WHAT THE EXERCISE ASKS:
Set out exactly every line of the entries below, starting at the line that holds "text ← subscript cfg_tb (VStr key);" and stopping after the line that holds "(** [SemanticSegmentation.save_config]. *)".

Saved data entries
☆ ☆ ☆
Lemma find_id_Some (ms : list MapMarker) (startId : string) :
  startId ∈ id <$> ms →
  ∃ startMarker, find (λ m, id m = startId) ms = Some startMarker
                 ∧ startMarker ∈ ms ∧ id startMarker = startId.
Proof.
  intros (m & Hid & Hm)%list_elem_of_fmap. unfold find.
  destruct (list_find (λ m, id m = startId) ms) as [[i y]|] eqn:E.
  - apply list_find_Some in E as (Hi & Hy & _).
    exists y. split_and!; [done | by eapply list_elem_of_lookup_2 | done].
  - apply list_find_None in E. rewrite Forall_forall in E. by destruct (E m).
Qed.

Lemma find_id_None (ms : list MapMarker) (startId : string) :
  startId ∉ id <$> ms → find (λ m, id m = startId) ms = None.
Proof.
  intros Hnot. unfold find.
  destruct (list_find (λ m, id m = startId) ms) as [[i y]|] eqn:E; [|done].
  apply list_find_Some in E as (Hi & Hy & _). destruct Hnot.
  apply list_elem_of_fmap. exists y. split; [done | by eapply list_elem_of_lookup_2].
Qed.

(** With distinct ids, dropping the markers of one id drops one marker. *)
Lemma filter_other_ids (ms : list MapMarker) (x : MapMarker) :
  NoDup (id <$> ms) → x ∈ ms →
  x :: filter (λ m, id m ≠ id x) ms ≡ₚ ms.
Proof.
  induction ms as [|m ms IH]; intros Hnd Hx; [by apply elem_of_nil in Hx|].
  rewrite fmap_cons in Hnd. apply NoDup_cons in Hnd as [Hm Hnd].
  rewrite filter_cons. apply elem_of_cons in Hx as [-> | Hx].
  - rewrite decide_False by (intros H; by apply H).
    f_equiv. rewrite filter_all; [done|].
    apply Forall_forall. intros y Hy Heq. destruct Hm. rewrite <- Heq.
    apply list_elem_of_fmap. by exists y.
  - rewrite decide_True.
    + rewrite Permutation_swap. f_equiv. by apply IH.
    + intros Heq. destruct Hm. rewrite Heq. apply list_elem_of_fmap. by exists x.
Qed.
(** The source fields each column of a row is computed from. *)
Definition column_sources : list (pystr * list pystr) :=
  [ (py "exhibitor_id", [py "exhid_l"]);
    (py "name", [py "exhname_t"]);
    (py "booths", [py "boothsdisplay_la"]);
    (py "hall", [py "hallid_la"]);
    (py "description", [py "exhdesc_t"]);
    (py "seeking_funding", [py "seekfunding_t"]);
    (py "funding_amount", [py "fundingamount_t"]);
    (py "investment_stage", [py "investmentstage_l"]);
    (py "revenue", [py "revenue_t"]);
    (py "logo_file", [py "exhlogo_t"]);
    (py "featured", [py "exhfeatured_t"]);
    (py "tags", [py "exhtags_la"; py "tags"]) ].

(** *** The field rules as the specification words them *)

(** Booths: clean every entry, then join the entries that are non-empty
    after the cleanup. *)
Definition booths_rule (hit : value) : pystr :=
  join (py "; ")
    (List.filter nonempty
       (List.map strip_randomstring (list_field hit (py "boothsdisplay_la")))).

(** Tags: the first of the two tag fields that is present. *)
Definition tags_rule (hit : value) : pystr :=
  match field hit (py "exhtags_la") with
  | Some v => join (py "; ") (default [] (as_str_list v))
  | None => join (py "; ") (list_field hit (py "tags"))
  end.

(** *** The row flattening computes for a record *)

(** Booths: the entries that are non-empty as received, each cleaned. *)
Definition booths_of (hit : value) : pystr :=
  join (py "; ")
    (List.map strip_randomstring
       (List.filter nonempty (list_field hit (py "boothsdisplay_la")))).
Lemma materialization_adapter_failures_witness :
  ∃ msg,
    MaterializationExtension.parse Token
      literal_expression statements_until
      (λ name adapter, name) (λ name argument, OtherException name argument)
      [tok_name 1 "materialization"; tok_name 1 "table"; tok_comma 1;
       tok_name 1 "adapter"; mkToken 1 "block_end" (VStr "%}")]
    = Some (inl (TemplateSyntaxError msg)).
Proof.
  exact (proj1 (materialization_adapter_failures Token literal_expression
                  statements_until (λ name adapter, name)
                  (λ name argument, OtherException name argument)
                  (tok_name 1 "materialization") 1 "table"
                  [mkToken 1 "block_end" (VStr "%}")] eq_refl) eq_refl).
Defined.

(* ===================================================================== *)
(** ** Further properties of the deferred-reference sentinel *)
(* ===================================================================== *)

(** The last two characters of a string, or the whole string when it is
    shorter. *)
Definition last_two (name : string) : string :=
  String.substring (String.length name - 2) 2 name.

Lemma last_two_step c rest :
  2 ≤ String.length rest → last_two (String c rest) = last_two rest.
Proof.
  intros Hlen. unfold last_two. simpl String.length.
  replace (S (String.length rest) - 2) with (S (String.length rest - 2))
    by lia.
  reflexivity.
Qed.

Lemma string_length_append (a b : string) :
  String.length (a +:+ b) = String.length a + String.length b.
Proof.
  induction a as [|x a IH]; [done|].
  change (S (String.length (a +:+ b)) = S (String.length a + String.length b)).
  by rewrite IH.
Qed.
(** [StdCapture.write]: the calls made on the loggers, or the exception,
    and the object afterwards.  [caller_module] is the [__name__] of the
    calling frame's globals, [None] when looking it up raises.
    [list.pop()] of an empty list raises IndexError. *)
Definition write (self : std_capture) (caller_module : option string)
    (text : list char) : outcome (list log_call) * std_capture :=
  let caller_module_name := default "gyre" caller_module in
  let self := StdCaptureState (level self) (line_buffer self ++ text) in
  if bool_decide (newline ∈ line_buffer self) then
    let text := splitlines (line_buffer self) in
    if ends_with_newline (line_buffer self) then
      (Return (LogCall caller_module_name (level self) <$> text),
       StdCaptureState (level self) [])
    else
      match list.last text with
      | None => (Raise IndexError, self)
      | Some line =>
          (Return (LogCall caller_module_name (level self) <$> removelast text),
           StdCaptureState (level self) line)
      end
  else (Return [], self).

(** The text of lines that each ended with a line feed. *)
Definition with_newlines (lines : list (list char)) : list char :=
  concat ((λ l, l ++ [newline]) <$> lines).

(** Text in which the line feed is the only line boundary. *)
Definition newline_only (s : list char) : Prop :=
  Forall (λ c, is_boundary c = true → c = newline) s.
(** A builtin the module does not shadow. *)
Definition load_builtin (name : string) : M value := mret (VObj name).

(** [SemanticSegmentation.save_ckpt]. *)
Definition save_ckpt (epoch : value) : M unit :=
  join ← load_global "join";
  cfg ← getattr VSelf "cfg";
  logs_dir ← getattr cfg "logs_dir";
  path_ckpt ← call join [logs_dir; VStr "checkpoint"];
  make_dir ← load_global "make_dir";
  _ ← call make_dir [path_ckpt];
  torch ← load_global "torch";
  save ← getattr torch "save";
  dict ← load_builtin "dict";
  model ← getattr VSelf "model";
  f ← getattr model "state_dict";
  model_state_dict ← call f [];
  optimizer ← getattr VSelf "optimizer";
  f ← getattr optimizer "state_dict";
  optimizer_state_dict ← call f [];
  scheduler ← getattr VSelf "scheduler";
  f ← getattr scheduler "state_dict";
  scheduler_state_dict ← call f [];
  d ← call dict [epoch; model_state_dict; optimizer_state_dict;
                 scheduler_state_dict];
  join ← load_global "join";
  path ← call join [path_ckpt; VStr "ckpt_{epoch:05d}.pth"];
  _ ← call save [d; path];
  log_info "Epoch {epoch:3d}: save ckpt to {path_ckpt:s}".

(** [writer.add_text(tag, self.cfg_tb[key], 0)], through [code2md] for the
    configurations. *)
Definition add_text (writer : value) (tag key : string) (md : bool)
  : M unit :=
  add_text ← getattr writer "add_text";
  code2md ← (if md then c ← load_global "code2md"; mret (Some c)
             else mret None);
  cfg_tb ← getattr VSelf "cfg_tb";
  text ← subscript cfg_tb (VStr key);
  text ← match code2md with
         | Some c => call c [text; VStr "json"]
         | None => mret text
         end;
  _ ← call add_text [VStr tag; text; VInt 0];
  mret tt.

(** [SemanticSegmentation.save_config]. *)
Definition save_config (writer : value) : M unit :=
  _ ← add_text writer "Description/Open3D-ML" "readme" false;
  _ ← add_text writer "Description/Command line" "cmd_line" false;
  _ ← add_text writer "Configuration/Dataset" "dataset" true;
  _ ← add_text writer "Configuration/Model" "model" true;
  add_text writer "Configuration/Pipeline" "pipeline" true.

(** [model.trans_point_sampler = sampler.get_point_sampler()] *)
Definition set_point_sampler (model sampler : value) : M unit :=
  f ← getattr sampler "get_point_sampler";
  ps ← call f [];
  setattr model "trans_point_sampler" ps.

(** Lines 393-435: one epoch.  The training steps are commented out in the
    source; what is left switches the model between its modes, validates
    and saves. *)
Definition run_train_epoch (fuel : nat) (model cfg train_sampler
    valid_sampler epoch : value) : M unit :=
  log ← load_global "log";
  info ← getattr log "info";
  max_epoch ← getattr cfg "max_epoch";
  _ ← call info [VStr "=== EPOCH {epoch:d}/{cfg.max_epoch:d} ==="];
  f ← getattr model "train";
  _ ← call f [];
  _ ← setattr VSelf "losses" (VList []);
  _ ← setattr VSelf "accs" (VList []);
  _ ← setattr VSelf "ious" (VList []);
  _ ← set_point_sampler model train_sampler;
  f ← getattr model "eval";
  _ ← call f [];
  _ ← set_point_sampler model valid_sampler;
  _ ← run_valid fuel;
  freq ← getattr cfg "save_ckpt_freq";
  r ← py_mod epoch freq;
  due ← py_eq r (VInt 0);
  if truthy due then save_ckpt epoch else mret tt.

(** [for epoch in range(0, stop)] *)
Definition for_range (fuel : nat) (stop : M value) (body : value -> M unit)
  : M unit :=
  range ← load_global "range";
  stop ← stop;
  match as_int stop with
  | Some n => for_each body (VInt <$> py_range3 0 n 1)
  | None =>
      r ← call range [VInt 0; stop];
      it ← iter_ r;
      for_iter fuel it body
  end.

(** [SemanticSegmentation.run_train]. *)
Definition run_train (fuel : nat) : M unit :=
  model ← getattr VSelf "model";
  device ← getattr VSelf "device";
  _ ← setattr model "device" device;
  dataset ← getattr VSelf "dataset";
  cfg ← getattr VSelf "cfg";
  f ← getattr model "to";
  _ ← call f [device];
  _ ← log_info_format "DEVICE : {}" (mret device);
  timestamp ← timestamp_now;
  _ ← log_to_file cfg timestamp "log_train_";
  Loss ← construct "SemSegLoss" model dataset device;
  metric ← construct "SemSegMetric" model dataset device;
  batcher ← get_batcher device "training";
  _ ← setattr VSelf "batcher" batcher;
  f ← getattr dataset "get_split";
  train_dataset ← call f [VStr "training"];
  train_sampler ← getattr train_dataset "sampler";
  train_split ← torch_dataloader model dataset train_dataset train_sampler
                  (Some "steps_per_epoch_train");
  train_loader ← data_loader cfg train_split train_sampler "batch_size";
  f ← getattr dataset "get_split";
  valid_dataset ← call f [VStr "validation"];
  valid_sampler ← getattr valid_dataset "sampler";
  valid_split ← torch_dataloader model dataset valid_dataset valid_sampler
                  (Some "steps_per_epoch_valid");
  valid_loader ← data_loader cfg valid_split valid_sampler "val_batch_size";
  f ← getattr model "get_optimizer";
  r ← call f [cfg];
  xs ← unpack 2 r;
  _ ← setattr VSelf "optimizer" (default VNone (xs !! 0%nat));
  _ ← setattr VSelf "scheduler" (default VNone (xs !! 1%nat));
  mcfg ← getattr model "cfg";
  get ← getattr mcfg "get";
  is_resume ← call get [VStr "is_resume"; VBool true];
  mcfg ← getattr model "cfg";
  ckpt_path ← getattr mcfg "ckpt_path";
  _ ← load_ckpt_with ckpt_path is_resume;
  dataset_name ← (if negb (is_none dataset) then getattr dataset "name"
                  else mret (VStr ""));
  join ← load_global "join";
  scfg ← getattr VSelf "cfg";
  train_sum_dir ← getattr scfg "train_sum_dir";
  cls ← getattr model "__class__";
  name ← getattr cls "__name__";
  name ← binop "__add__" name (VStr "_");
  name ← binop "__add__" name dataset_name;
  name ← binop "__add__" name (VStr "_torch");
  tensorboard_dir ← call join [train_sum_dir; name];
  get_runid ← load_global "get_runid";
  runid ← call get_runid [tensorboard_dir];
  join ← load_global "join";
  scfg ← getattr VSelf "cfg";
  train_sum_dir ← getattr scfg "train_sum_dir";
  name ← binop "__add__" runid (VStr "_");
  path ← load_global "Path";
  p ← call path [tensorboard_dir];
  base ← getattr p "name";
  name ← binop "__add__" name base;
  dir ← call join [train_sum_dir; name];
  _ ← setattr VSelf "tensorboard_dir" dir;
  c ← load_global "SummaryWriter";
  d ← getattr VSelf "tensorboard_dir";
  writer ← call c [d];
  _ ← save_config writer;
  _ ← log_info_format "Writing summary in {}."
        (getattr VSelf "tensorboard_dir");
  _ ← log_info "Started training";
  for_range fuel
    (max_epoch ← getattr cfg "max_epoch"; py_add max_epoch (VInt 1))
    (run_train_epoch fuel model cfg train_sampler valid_sampler).

End Run.

(** The events of a run that belong to a processed test example: fetching
    its data, running the model on it, saving its result. *)
Definition example_event (e : event) : bool :=
  match e with
  | EGetattr _ name =>
      existsb (String.eqb name)
        ["get_attr"; "get_data"; "inference_begin"; "save_test_result";
         "acc_np_label"; "iou_np_label"]
  | _ => false
  end.

End Pipeline.
(** ** Reference functions *)

(** The objects the loops of the constructors are written to build, without
    the loops. *)
Module Ref.
Import Pointnet.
☆ ☆ ☆
TASK OUTPUT:
  text ← subscript cfg_tb (VStr key);
  text ← match code2md with
         | Some c => call c [text; VStr "json"]
         | None => mret text
         end;
  _ ← call add_text [VStr tag; text; VInt 0];
  mret tt.

(** [SemanticSegmentation.save_config]. *)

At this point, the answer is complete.